_What to work on_
Within the records below is a range that opens at the line with "- destruct b; repeat load_free_step." and closes at the line with "(** C1, amended: the". Return that range word for word, both ends included, and only that range.

____ Record excerpts

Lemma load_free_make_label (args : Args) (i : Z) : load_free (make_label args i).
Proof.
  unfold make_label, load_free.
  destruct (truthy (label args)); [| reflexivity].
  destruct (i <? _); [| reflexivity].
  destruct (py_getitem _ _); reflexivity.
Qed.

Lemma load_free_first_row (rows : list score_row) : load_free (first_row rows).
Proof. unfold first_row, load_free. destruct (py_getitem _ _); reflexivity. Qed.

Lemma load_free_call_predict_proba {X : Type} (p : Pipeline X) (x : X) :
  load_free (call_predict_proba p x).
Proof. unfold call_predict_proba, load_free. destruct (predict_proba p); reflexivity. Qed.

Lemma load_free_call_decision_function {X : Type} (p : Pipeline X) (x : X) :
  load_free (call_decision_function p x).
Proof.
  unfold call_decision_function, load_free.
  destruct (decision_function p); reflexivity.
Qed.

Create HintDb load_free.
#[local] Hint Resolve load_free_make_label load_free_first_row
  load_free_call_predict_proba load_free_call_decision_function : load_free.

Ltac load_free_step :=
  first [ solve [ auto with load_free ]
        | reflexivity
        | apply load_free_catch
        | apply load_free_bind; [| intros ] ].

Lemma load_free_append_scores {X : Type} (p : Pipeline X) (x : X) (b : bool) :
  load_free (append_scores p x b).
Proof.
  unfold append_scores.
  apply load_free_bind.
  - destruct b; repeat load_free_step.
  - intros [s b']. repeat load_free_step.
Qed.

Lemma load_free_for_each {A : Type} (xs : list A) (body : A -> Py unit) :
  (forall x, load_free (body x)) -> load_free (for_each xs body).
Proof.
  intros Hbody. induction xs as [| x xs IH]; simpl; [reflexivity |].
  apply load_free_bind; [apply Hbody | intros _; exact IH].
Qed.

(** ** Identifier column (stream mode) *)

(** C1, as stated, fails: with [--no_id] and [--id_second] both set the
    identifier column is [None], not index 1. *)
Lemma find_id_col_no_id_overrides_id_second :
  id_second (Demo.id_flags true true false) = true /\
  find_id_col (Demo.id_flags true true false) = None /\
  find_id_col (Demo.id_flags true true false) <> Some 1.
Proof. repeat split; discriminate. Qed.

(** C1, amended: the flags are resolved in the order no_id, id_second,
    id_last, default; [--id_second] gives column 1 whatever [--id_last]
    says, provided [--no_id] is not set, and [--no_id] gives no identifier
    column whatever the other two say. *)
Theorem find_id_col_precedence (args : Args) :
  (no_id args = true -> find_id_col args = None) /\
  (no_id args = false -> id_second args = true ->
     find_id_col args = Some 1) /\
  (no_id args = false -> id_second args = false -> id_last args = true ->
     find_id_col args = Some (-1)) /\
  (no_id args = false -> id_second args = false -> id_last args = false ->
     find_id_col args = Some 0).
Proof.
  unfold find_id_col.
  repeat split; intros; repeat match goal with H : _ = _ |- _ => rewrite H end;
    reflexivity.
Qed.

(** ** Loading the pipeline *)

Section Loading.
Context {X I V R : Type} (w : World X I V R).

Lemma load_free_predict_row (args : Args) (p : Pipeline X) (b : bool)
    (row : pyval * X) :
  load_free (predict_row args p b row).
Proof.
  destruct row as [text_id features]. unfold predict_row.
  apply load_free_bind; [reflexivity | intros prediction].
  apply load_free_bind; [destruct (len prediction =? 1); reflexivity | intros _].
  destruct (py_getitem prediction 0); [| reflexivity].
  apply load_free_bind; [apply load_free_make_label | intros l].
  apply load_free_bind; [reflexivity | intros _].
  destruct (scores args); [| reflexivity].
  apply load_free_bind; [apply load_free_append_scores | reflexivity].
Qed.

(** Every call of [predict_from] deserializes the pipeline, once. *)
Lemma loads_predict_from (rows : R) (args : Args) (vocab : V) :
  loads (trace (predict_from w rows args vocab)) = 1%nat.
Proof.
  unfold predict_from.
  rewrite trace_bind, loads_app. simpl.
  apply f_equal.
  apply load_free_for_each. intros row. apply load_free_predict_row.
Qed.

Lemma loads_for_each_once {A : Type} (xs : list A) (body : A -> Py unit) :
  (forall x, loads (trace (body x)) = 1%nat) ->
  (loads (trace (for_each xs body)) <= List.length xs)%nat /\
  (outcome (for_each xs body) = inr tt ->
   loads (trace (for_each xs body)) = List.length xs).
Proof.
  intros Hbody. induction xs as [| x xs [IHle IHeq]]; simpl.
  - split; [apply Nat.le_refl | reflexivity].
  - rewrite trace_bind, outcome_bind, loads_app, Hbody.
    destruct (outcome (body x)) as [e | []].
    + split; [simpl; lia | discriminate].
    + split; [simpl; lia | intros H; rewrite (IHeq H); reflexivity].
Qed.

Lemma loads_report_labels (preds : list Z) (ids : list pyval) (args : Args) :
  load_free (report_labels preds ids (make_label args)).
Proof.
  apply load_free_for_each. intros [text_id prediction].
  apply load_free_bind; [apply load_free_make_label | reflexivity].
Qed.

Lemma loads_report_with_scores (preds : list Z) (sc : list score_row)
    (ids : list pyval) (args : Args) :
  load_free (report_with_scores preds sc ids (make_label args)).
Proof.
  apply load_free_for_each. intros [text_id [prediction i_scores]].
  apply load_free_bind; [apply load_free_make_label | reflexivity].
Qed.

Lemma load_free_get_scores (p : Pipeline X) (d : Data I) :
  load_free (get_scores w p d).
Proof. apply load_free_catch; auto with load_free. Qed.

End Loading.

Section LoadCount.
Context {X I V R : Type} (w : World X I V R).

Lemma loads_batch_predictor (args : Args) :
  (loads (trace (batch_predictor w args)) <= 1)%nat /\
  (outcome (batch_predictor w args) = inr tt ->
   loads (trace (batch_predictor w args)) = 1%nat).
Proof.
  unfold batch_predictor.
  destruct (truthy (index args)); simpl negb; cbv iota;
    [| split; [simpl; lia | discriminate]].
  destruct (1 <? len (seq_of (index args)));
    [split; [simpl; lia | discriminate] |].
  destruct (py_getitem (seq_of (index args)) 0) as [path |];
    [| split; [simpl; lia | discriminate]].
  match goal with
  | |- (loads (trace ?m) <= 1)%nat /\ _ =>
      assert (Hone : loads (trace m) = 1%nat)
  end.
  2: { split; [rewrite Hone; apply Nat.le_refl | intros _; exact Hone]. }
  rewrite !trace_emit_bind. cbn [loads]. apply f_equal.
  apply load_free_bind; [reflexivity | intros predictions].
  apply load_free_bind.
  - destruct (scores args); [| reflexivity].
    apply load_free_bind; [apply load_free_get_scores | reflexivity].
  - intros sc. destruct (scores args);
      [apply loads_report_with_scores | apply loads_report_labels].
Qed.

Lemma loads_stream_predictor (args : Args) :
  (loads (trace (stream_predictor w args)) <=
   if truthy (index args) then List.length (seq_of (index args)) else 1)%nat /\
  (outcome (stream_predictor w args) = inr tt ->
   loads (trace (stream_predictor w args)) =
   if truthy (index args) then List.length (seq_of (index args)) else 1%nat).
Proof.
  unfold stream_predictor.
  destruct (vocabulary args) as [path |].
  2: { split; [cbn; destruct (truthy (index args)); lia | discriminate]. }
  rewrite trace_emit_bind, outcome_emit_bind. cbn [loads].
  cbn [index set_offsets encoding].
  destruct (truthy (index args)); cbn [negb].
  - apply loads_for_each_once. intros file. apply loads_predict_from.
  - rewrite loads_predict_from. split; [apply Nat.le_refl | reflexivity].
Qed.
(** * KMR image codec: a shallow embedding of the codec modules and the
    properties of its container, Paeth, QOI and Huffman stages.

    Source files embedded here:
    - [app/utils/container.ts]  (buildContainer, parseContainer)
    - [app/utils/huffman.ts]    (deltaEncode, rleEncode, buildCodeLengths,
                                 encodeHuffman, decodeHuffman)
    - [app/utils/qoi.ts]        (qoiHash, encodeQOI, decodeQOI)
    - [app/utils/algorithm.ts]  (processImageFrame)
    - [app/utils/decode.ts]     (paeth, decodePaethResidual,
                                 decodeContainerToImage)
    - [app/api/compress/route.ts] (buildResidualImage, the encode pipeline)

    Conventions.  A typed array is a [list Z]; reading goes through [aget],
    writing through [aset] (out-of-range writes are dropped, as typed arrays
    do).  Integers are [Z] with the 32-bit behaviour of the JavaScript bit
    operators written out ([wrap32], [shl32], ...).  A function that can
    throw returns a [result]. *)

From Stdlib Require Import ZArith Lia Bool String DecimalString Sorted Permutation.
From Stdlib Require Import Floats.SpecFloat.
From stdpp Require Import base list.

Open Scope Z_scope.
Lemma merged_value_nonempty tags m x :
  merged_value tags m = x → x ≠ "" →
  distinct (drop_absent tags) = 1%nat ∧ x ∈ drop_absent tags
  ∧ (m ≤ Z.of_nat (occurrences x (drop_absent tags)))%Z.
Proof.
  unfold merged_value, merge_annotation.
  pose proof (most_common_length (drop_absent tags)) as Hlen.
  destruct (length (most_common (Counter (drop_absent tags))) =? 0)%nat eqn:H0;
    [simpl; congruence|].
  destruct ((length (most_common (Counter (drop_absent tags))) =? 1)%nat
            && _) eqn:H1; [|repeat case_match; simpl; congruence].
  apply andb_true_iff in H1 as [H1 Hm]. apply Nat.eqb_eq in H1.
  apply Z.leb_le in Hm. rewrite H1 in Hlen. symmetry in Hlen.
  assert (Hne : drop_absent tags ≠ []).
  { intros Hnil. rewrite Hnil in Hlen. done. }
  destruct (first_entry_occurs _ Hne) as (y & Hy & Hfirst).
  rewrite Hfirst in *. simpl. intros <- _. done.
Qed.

________

_Reply_
  - destruct b; repeat load_free_step.
  - intros [s b']. repeat load_free_step.
Qed.

Lemma load_free_for_each {A : Type} (xs : list A) (body : A -> Py unit) :
  (forall x, load_free (body x)) -> load_free (for_each xs body).
Proof.
  intros Hbody. induction xs as [| x xs IH]; simpl; [reflexivity |].
  apply load_free_bind; [apply Hbody | intros _; exact IH].
Qed.

(** ** Identifier column (stream mode) *)

(** C1, as stated, fails: with [--no_id] and [--id_second] both set the
    identifier column is [None], not index 1. *)
Lemma find_id_col_no_id_overrides_id_second :
  id_second (Demo.id_flags true true false) = true /\
  find_id_col (Demo.id_flags true true false) = None /\
  find_id_col (Demo.id_flags true true false) <> Some 1.
Proof. repeat split; discriminate. Qed.

(** C1, amended: the flags are resolved in the order no_id, id_second,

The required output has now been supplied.